Oct 29, 2008 11:58
Today in my abnormal psych class my professor (my favorite prof of the semester) told us all that he's gay. He mentioned it in passing during a lecture on sexual dysfunction/disorders/deviance, and for whatever reason it caught me very much off guard. For some reason I never would have thought he was.
It's not like he's super manly, or anything like that. A lot of his mannerisms seem to indicate that he's gay in retrospect. And I normally identify gay people pretty quickly, but not with this guy.
It made me wonder what exactly it is about him that made me miss it, or not see it coming. After thinking about it for awhile, it occurred to me that the thing about him that defies every stereotype that I've come to accept as fact about homosexuals, is the fact that he has always presented both sides of moral/religious/social issues very objectively and fairly, even when Christianity or other far-right conservative opinions are involved. I realized I had even started to assume that he might be a christian because of this fairness.

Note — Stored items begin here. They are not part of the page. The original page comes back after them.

Definition list_bookings_window_api (c : openpms_client) (property_id : Z) (start_date end_date : date) (limit : Z) : call W json :=
  api_json c "GET" "/bookings"
    [("property_id", JStr (uuid_str property_id)); ("start_date", JStr (isoformat start_date)); ("end_date", JStr (isoformat end_date));
     ("limit", JInt limit); ("offset", JInt 0)]%string None.

Definition create_booking_api (c : openpms_client) (body : dict) : call W json := api_json c "POST" "/bookings" [] (Some (JObj body)).

(** The first booking with an external id; [None] when there is none. *)
Definition get_booking_by_external_id (c : openpms_client) (external_id : string) : call W (option json) :=
  let ext := slice 128 (strip external_id) in
  if negb (truthy ext) then mret None
  else
    data ← api_json c "GET" "/bookings" [("external_booking_id", JStr ext); ("limit", JInt 5); ("offset", JInt 0)]%string None;
    items ← call_lift (get_or data "items" JNull);
    if py_bool items then l ← call_lift (as_list items); mret (hd_error l) else mret None.

Definition patch_booking_api (c : openpms_client) (booking_id : Z) (body : dict) : call W unit :=
  _ ← api_request c "PATCH" ("/bookings/" ++ uuid_str booking_id) [] (Some (JObj body)); mret tt.

End client.
(* ===== verification/Migration.v ===== *)
(** * Migration: the pipeline

    scripts/migrate/core/pipeline.py and migrate.py: the stages that create a
    hotel in OpenPMS from the export of another system, with batches, conflict
    strategies, dry runs and resumption from the state file. *)

From stdpp Require Import gmap strings pretty.
From S2P Require Import Prelude PyDecimal PyJson StayDates Calendar Tax Models Session Auth Access Remote ChannexClient MigrationState Preno.

Inductive conflict_strategy := OnSkip | OnUpdate | OnFail.

Definition OnConflictFailError (msg : string) : exn := ServiceError "OnConflictFailError" msg 0.

(** ** Pure helpers *)

Fixpoint batches_from {A} (fuel : nat) (size : nat) (items : list A) : list (list A) :=
  match fuel, items with
  | S f, _ :: _ => firstn size items :: batches_from f size (skipn size items)
  | _, _ => []
  end.
(** [_iter_batches]; the pipeline's batch size is at least one. *)
Definition iter_batches {A} (items : list A) (batch_size : nat) : list (list A) := batches_from (length items) batch_size items.

Fixpoint ends_with_list (suffix l : list ascii) : bool :=
  bool_decide (l = suffix) || match l with [] => false | _ :: l' => ends_with_list suffix l' end.
Definition is_synthetic_guest_email (email : string) : bool :=
  ends_with_list (list_ascii_of_string "@migrate.openpms.local") (list_ascii_of_string (lower (strip email))).

Definition safe_email_for_guest (g : GuestRecord) : string :=
  match gr_email g with
  | Some e => if truthy (strip e) then lower (strip e) else synthetic_email (gr_external g)
  | None => synthetic_email (gr_external g)
  end.

Definition NO_PHONE : string := "+10000000000".
Definition safe_phone (g : GuestRecord) : string :=
  match gr_phone g with Some p => if truthy (strip p) then strip p else NO_PHONE | None => NO_PHONE end.

(** [sorted(guests, key=external_id)], first of each real address kept: the
    guests to import, and the duplicates with their address. *)
Fixpoint dedupe (seen : list string) (guests : list GuestRecord) : list GuestRecord * list (GuestRecord * string) :=
  match guests with
  | [] => ([], [])
  | g :: l =>
      let email_norm := safe_email_for_guest g in
      if is_synthetic_guest_email email_norm then let '(out, dup) := dedupe seen l in (g :: out, dup)
      else
        let key := lower (strip email_norm) in
        if str_in key seen then let '(out, dup) := dedupe seen l in (out, (g, key) :: dup)
        else let '(out, dup) := dedupe (key :: seen) l in (g :: out, dup)
  end.
Definition dedupe_guests_by_email (guests : list GuestRecord) : list GuestRecord * list (GuestRecord * string) :=
  dedupe [] (order_by (fun a b => String.leb (gr_external a) (gr_external b)) guests).

Definition two_letters (o : option string) : option string :=
  match o with Some s => if (String.length s =? 2)%nat then Some (upper s) else None | None => None end.
(* ===== verification/MigrationRuns.v ===== *)
(** * Runs of the migration

    What a stage may change of a run, step by step along its structure; that a
    booking is recorded or reported before the stage moves on; and that a run
    taken up again does nothing once every stage has come to its end. *)

From stdpp Require Import gmap strings pretty.
From S2P Require Import Prelude PyDecimal PyJson StayDates Calendar Tax TaxOrder Models Session Auth Access Remote ChannexClient MigrationState Preno Migration MigrationLaws.

(** ** What a stage leaves as it is *)

Definition store_onwards (o o' : option StateStore) : Prop :=
  match o, o' with
  | None, None => True
  | Some s, Some s' => st_stages s' = st_stages s /\ (forall k, is_Some (st_processed s !! k) -> is_Some (st_processed s' !! k))
  | _, _ => False
  end.

Record onwards (p p' : pipeline) : Prop := Onwards {
  on_run : pl_run p' = pl_run p;
  on_store : store_onwards (pl_store p) (pl_store p');
  on_errors : forall e, In e (mr_errors (pl_report p)) -> In e (mr_errors (pl_report p'));
  on_keys : forall k, is_Some (assoc k (mr_stages (pl_report p))) -> is_Some (assoc k (mr_stages (pl_report p'))) }.

#[export] Instance store_onwards_pre : PreOrder store_onwards.
Proof.
  split; [by intros [s|]|]. intros [s1|] [s2|] [s3|]; try done. intros [E1 H1] [E2 H2]. split; [congruence|]. intros k Hk. by apply H2, H1.
Qed.

#[export] Instance onwards_pre : PreOrder onwards.
Proof.
  split; [by intros p; constructor|]. intros p q r [E1 S1 F1 K1] [E2 S2 F2 K2].
  constructor; [congruence|by etrans|intros e He; by apply F2, F1|intros k Hk; by apply K2, K1].
Qed.

Section walks.
Context {W : Type}.

Definition walks {A} (m : @J W A) : Prop := forall p w, onwards p (m p w).1.1.

Lemma walks_ret {A} (a : A) : walks (@mret (@J W) J_ret A a).
Proof. intros p w. reflexivity. Qed.
Lemma walks_raise {A} e : walks (J_raise (W := W) (A := A) e).
Proof. intros p w. reflexivity. Qed.
Lemma walks_lift {A} (r : result A) : walks (J_lift (W := W) r).
Proof. intros p w. reflexivity. Qed.
Lemma walks_ask {A} (c : call W A) : walks (ask c).
Proof. intros p w. unfold ask. destruct (c w). reflexivity. Qed.
Lemma walks_query {A} (d : A) f : walks (state_query (W := W) d f).
Proof. intros p w. reflexivity. Qed.
Lemma walks_bind {A B} (m : @J W A) (k : A -> @J W B) : walks m -> (forall a, walks (k a)) -> walks (@mbind (@J W) J_bind A B k m).
Proof.
  intros Hm Hk p w. unfold mbind, J_bind. specialize (Hm p w). destruct (m p w) as [[p1 w1] [a|e]]; [|done].
  etrans; [exact Hm|apply Hk].
Qed.
Lemma walks_try {A} (m : @J W A) h : walks m -> (forall e k, h e = Some k -> walks k) -> walks (J_try m h).
Proof.
  intros Hm Hh p w. unfold J_try. specialize (Hm p w). destruct (m p w) as [[p1 w1] [a|e]]; [done|].
  destruct (h e) as [k|] eqn:Ek; [|done]. etrans; [exact Hm|by apply (Hh e k)].
Qed.
Lemma walks_for {A} (l : list A) (f : A -> @J W unit) : (forall a, walks (f a)) -> walks (J_for l f).
Proof.
  intros Hf. induction l as [|x l IH]; [apply walks_ret|]. cbn [J_for]. apply walks_bind; [apply Hf|]. intros _. exact IH.
Qed.
Lemma walks_event stage entity sid result details : walks (event stage entity sid result details).
Proof. intros p w. constructor; cbn; try done. Qed.
Lemma walks_with_state f : (forall run s, store_onwards (Some s) (Some (f run s))) -> walks (with_state f).
Proof.
  intros Hf p w. unfold with_state. destruct (pl_store p) as [s|] eqn:Es; [|reflexivity].
  destruct (truthy (pl_run p)); [|reflexivity]. constructor; cbn; try done. rewrite Es. apply Hf.
Qed.

Definition report_onwards (f : MigrationReport -> MigrationReport) : Prop := forall r,
  (forall e, In e (mr_errors r) -> In e (mr_errors (f r))) /\ (forall k, is_Some (assoc k (mr_stages r)) -> is_Some (assoc k (mr_stages (f r)))).

Lemma walks_report f : report_onwards f -> walks (on_report f).
Proof. intros Hf p w. destruct (Hf (pl_report p)). constructor; cbn; done. Qed.

Lemma set_stage_onwards k s : report_onwards (set_stage k s).
Proof. intros r. split; [done|]. cbn. intros k' H. rewrite assoc_set_spec. by destruct (String.eqb k' k). Qed.
Lemma count_in_onwards k f : report_onwards (count_in k f).
Proof. intros r. unfold count_in. destruct (assoc k (mr_stages r)); [apply set_stage_onwards|done]. Qed.
Lemma set_mapping_onwards f : report_onwards (fun r => set_mr_mapping (f r) r).
Proof. by intros r. Qed.
Lemma add_error_onwards entity ref message : report_onwards (add_error entity ref message).
Proof. intros r. split; [|done]. cbn. intros e He. apply in_app_iff. by left. Qed.

Lemma walks_count stage c n : walks (count stage c n).
Proof. apply walks_report, count_in_onwards. Qed.
Lemma walks_add_total stage n : walks (add_total stage n).
Proof. apply walks_report, count_in_onwards. Qed.
Lemma walks_finish_counts stage n m : walks (finish_counts stage n m).
Proof. apply walks_report, count_in_onwards. Qed.
Lemma walks_new_stats stage n : walks (new_stats stage n).
Proof. apply walks_report, set_stage_onwards. Qed.
Lemma walks_set_stage stage s : walks (on_report (set_stage stage s)).
Proof. apply walks_report, set_stage_onwards. Qed.
Lemma walks_mapping f : walks (on_report (fun r => set_mr_mapping (f r) r)).
Proof. apply walks_report, set_mapping_onwards. Qed.
Lemma walks_error entity ref message : walks (error entity ref message).
Proof. apply walks_report, add_error_onwards. Qed.

Lemma mark_onwards f entity ext oid result : walks (with_state (fun run => mark_processed (f run) entity ext oid result)).
Proof.
  apply walks_with_state. intros run s. split; [done|]. cbn. intros k Hk. rewrite lookup_insert_is_Some.
  destruct (decide ((f run, entity, ext) = k)); auto.
Qed.
(** The stage's counts are in the report when it ends. *)
Definition counted (stage : string) (m : @J W unit) : Prop :=
  walks m /\ forall p w p' w', m p w = (p', w', Ok tt) -> is_Some (assoc stage (mr_stages (pl_report p'))).

Lemma counted_after stage s0 (k : unit -> @J W unit) : (forall u, walks (k u)) ->
  counted stage (@mbind (@J W) J_bind _ _ k (on_report (set_stage stage s0))).
Proof.
  intros Hk. split; [apply walks_bind; [apply walks_set_stage|exact Hk]|]. intros p w p' w' H. unfold mbind, J_bind, on_report in H.
  specialize (Hk tt (Pipeline (pl_store p) (set_stage stage s0 (pl_report p)) (pl_log p) (pl_run p)) w). rewrite H in Hk.
  apply (on_keys _ _ Hk). cbn. rewrite assoc_set_spec, String.eqb_refl. by eexists.
Qed.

Anyway, that led me to two interesting realizations:
The first is that it's sad how rare it is for anyone except for Christians to give a christian line of reasoning a fair chance. People are so quick to dismiss any christian argument as 'fundamentalist judge mental intolerant BS' and very, very rarely give any credit to the fact that it is a legitimate belief that deserves tolerance just as much as the next opinion. Everyone has an assumption about christians and Christianity based on the stereotypes they believe or have heard. No one gives us the benefit of the doubt.
The second thing I realized is that I do the same. thing. The very fact that it shocked me that a homosexual could be fair, reasonable, and have an open and objective view of christianity shows how hardwired my brain is.
I guess the bottom line is that everyone deserves the benefit of the doubt on some level. Acceptance doesn't mean the same thing as approval. And it needs to go both ways.